RECORDS PROVIDED: Begin

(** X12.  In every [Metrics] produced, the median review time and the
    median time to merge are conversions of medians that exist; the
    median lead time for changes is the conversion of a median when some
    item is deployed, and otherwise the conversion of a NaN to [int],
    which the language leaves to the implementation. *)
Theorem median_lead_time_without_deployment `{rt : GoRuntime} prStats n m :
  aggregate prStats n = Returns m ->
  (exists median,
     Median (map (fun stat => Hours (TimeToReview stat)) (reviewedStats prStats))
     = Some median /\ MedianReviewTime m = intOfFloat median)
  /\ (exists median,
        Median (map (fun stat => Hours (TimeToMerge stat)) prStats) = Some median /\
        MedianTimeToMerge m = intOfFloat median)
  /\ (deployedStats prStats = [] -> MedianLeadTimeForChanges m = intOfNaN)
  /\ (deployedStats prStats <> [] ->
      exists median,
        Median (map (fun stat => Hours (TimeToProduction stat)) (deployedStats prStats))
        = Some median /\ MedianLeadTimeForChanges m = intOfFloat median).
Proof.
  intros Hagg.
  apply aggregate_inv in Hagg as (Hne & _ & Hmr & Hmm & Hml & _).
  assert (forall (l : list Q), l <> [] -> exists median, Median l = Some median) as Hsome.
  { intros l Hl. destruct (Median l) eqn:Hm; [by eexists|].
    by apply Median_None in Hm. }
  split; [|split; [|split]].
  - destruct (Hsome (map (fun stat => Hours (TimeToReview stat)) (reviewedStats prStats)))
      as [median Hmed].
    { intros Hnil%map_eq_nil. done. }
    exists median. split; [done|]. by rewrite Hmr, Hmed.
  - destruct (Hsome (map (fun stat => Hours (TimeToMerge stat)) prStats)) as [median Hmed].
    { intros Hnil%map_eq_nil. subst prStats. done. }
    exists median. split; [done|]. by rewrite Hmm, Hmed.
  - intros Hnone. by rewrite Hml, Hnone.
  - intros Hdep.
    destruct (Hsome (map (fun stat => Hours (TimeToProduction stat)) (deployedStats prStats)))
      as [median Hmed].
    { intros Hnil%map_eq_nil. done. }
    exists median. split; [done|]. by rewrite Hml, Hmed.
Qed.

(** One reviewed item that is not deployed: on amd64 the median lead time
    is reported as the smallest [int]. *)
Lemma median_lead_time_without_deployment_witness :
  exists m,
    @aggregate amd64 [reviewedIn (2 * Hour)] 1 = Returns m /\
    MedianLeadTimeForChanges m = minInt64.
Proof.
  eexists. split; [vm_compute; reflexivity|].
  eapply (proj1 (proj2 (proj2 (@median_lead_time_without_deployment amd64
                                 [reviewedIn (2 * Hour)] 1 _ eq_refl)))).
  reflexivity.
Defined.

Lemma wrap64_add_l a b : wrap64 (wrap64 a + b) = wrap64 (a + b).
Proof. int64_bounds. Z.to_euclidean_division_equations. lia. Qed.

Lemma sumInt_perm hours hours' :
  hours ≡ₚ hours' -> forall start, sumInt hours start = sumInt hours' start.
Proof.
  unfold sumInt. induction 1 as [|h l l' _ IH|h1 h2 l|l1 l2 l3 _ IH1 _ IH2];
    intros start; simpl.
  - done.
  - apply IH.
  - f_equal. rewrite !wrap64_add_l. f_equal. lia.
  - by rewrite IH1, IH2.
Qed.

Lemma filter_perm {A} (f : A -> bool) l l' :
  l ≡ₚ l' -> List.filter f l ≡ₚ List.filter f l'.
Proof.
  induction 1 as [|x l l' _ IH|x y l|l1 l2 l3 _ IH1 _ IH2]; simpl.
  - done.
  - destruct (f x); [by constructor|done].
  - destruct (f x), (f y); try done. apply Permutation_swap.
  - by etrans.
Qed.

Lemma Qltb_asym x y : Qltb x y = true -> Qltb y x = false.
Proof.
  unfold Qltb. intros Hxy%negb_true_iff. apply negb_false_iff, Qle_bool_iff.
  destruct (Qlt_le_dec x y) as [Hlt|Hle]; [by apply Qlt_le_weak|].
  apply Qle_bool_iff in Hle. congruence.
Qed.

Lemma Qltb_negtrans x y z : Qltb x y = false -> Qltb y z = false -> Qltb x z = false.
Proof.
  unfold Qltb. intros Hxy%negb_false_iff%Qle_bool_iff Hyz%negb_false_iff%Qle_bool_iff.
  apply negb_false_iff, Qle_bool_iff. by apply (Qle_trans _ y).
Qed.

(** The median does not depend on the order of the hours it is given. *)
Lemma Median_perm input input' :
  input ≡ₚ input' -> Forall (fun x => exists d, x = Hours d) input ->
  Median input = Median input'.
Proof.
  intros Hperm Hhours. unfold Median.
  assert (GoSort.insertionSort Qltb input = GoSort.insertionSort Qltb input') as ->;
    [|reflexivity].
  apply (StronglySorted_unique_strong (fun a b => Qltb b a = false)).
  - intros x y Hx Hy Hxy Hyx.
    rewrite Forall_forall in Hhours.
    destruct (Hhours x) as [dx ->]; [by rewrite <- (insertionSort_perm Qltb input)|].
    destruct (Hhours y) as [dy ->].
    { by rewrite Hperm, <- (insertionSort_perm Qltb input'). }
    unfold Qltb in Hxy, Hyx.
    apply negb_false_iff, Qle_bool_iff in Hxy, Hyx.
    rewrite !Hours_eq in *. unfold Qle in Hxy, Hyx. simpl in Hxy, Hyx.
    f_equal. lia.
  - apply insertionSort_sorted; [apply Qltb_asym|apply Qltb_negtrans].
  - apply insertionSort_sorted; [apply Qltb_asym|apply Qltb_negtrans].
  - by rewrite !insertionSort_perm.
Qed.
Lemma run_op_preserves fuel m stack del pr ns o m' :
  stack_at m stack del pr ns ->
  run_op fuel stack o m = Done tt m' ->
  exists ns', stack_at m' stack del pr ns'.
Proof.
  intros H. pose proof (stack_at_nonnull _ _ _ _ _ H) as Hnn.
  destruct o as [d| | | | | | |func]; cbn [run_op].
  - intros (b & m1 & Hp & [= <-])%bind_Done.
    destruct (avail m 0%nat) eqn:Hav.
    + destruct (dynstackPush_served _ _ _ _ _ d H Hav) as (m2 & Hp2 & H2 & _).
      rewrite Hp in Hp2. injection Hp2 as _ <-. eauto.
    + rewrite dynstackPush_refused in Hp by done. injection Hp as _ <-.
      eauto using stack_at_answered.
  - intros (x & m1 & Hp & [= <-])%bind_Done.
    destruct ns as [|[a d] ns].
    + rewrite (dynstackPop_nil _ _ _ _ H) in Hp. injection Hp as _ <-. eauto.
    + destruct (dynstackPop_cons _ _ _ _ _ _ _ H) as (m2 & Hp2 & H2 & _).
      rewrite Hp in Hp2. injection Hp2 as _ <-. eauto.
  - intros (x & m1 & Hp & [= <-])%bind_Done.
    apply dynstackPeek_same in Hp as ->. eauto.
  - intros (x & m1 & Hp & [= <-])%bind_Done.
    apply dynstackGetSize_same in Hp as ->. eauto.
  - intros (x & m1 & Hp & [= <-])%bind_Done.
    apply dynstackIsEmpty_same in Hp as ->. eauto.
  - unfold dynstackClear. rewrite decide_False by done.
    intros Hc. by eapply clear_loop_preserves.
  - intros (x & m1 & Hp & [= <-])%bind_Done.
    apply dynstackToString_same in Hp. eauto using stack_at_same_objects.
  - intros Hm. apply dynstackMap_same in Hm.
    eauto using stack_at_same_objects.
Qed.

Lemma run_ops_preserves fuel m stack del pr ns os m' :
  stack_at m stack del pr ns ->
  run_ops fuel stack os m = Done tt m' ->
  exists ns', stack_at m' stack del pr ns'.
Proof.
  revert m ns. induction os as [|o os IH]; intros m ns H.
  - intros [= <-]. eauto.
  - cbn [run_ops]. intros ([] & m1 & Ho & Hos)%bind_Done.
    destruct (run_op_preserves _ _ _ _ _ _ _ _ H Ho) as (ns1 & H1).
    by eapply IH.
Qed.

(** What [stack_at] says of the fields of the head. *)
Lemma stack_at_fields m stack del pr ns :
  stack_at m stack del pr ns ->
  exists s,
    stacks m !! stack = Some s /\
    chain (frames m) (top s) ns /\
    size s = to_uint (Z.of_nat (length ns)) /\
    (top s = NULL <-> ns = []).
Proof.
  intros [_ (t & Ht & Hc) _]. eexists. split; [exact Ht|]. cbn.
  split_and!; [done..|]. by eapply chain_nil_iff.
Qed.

RECORDS PROVIDED: End

#### PROBLEM DESCRIPTION:
Please transcribe exactly the line containing "- intros Hm. apply dynstackMap_same in Hm." and every line after it through the end of the records, and nothing else.

#### ANSWER TO THE EXERCISE:
  - intros Hm. apply dynstackMap_same in Hm.
    eauto using stack_at_same_objects.
Qed.

Lemma run_ops_preserves fuel m stack del pr ns os m' :
  stack_at m stack del pr ns ->
  run_ops fuel stack os m = Done tt m' ->
  exists ns', stack_at m' stack del pr ns'.
Proof.
  revert m ns. induction os as [|o os IH]; intros m ns H.
  - intros [= <-]. eauto.
  - cbn [run_ops]. intros ([] & m1 & Ho & Hos)%bind_Done.
    destruct (run_op_preserves _ _ _ _ _ _ _ _ H Ho) as (ns1 & H1).
    by eapply IH.
Qed.

(** What [stack_at] says of the fields of the head. *)
Lemma stack_at_fields m stack del pr ns :
  stack_at m stack del pr ns ->
  exists s,
    stacks m !! stack = Some s /\
    chain (frames m) (top s) ns /\
    size s = to_uint (Z.of_nat (length ns)) /\
    (top s = NULL <-> ns = []).
Proof.
  intros [_ (t & Ht & Hc) _]. eexists. split; [exact Ht|]. cbn.
  split_and!; [done..|]. by eapply chain_nil_iff.
Qed.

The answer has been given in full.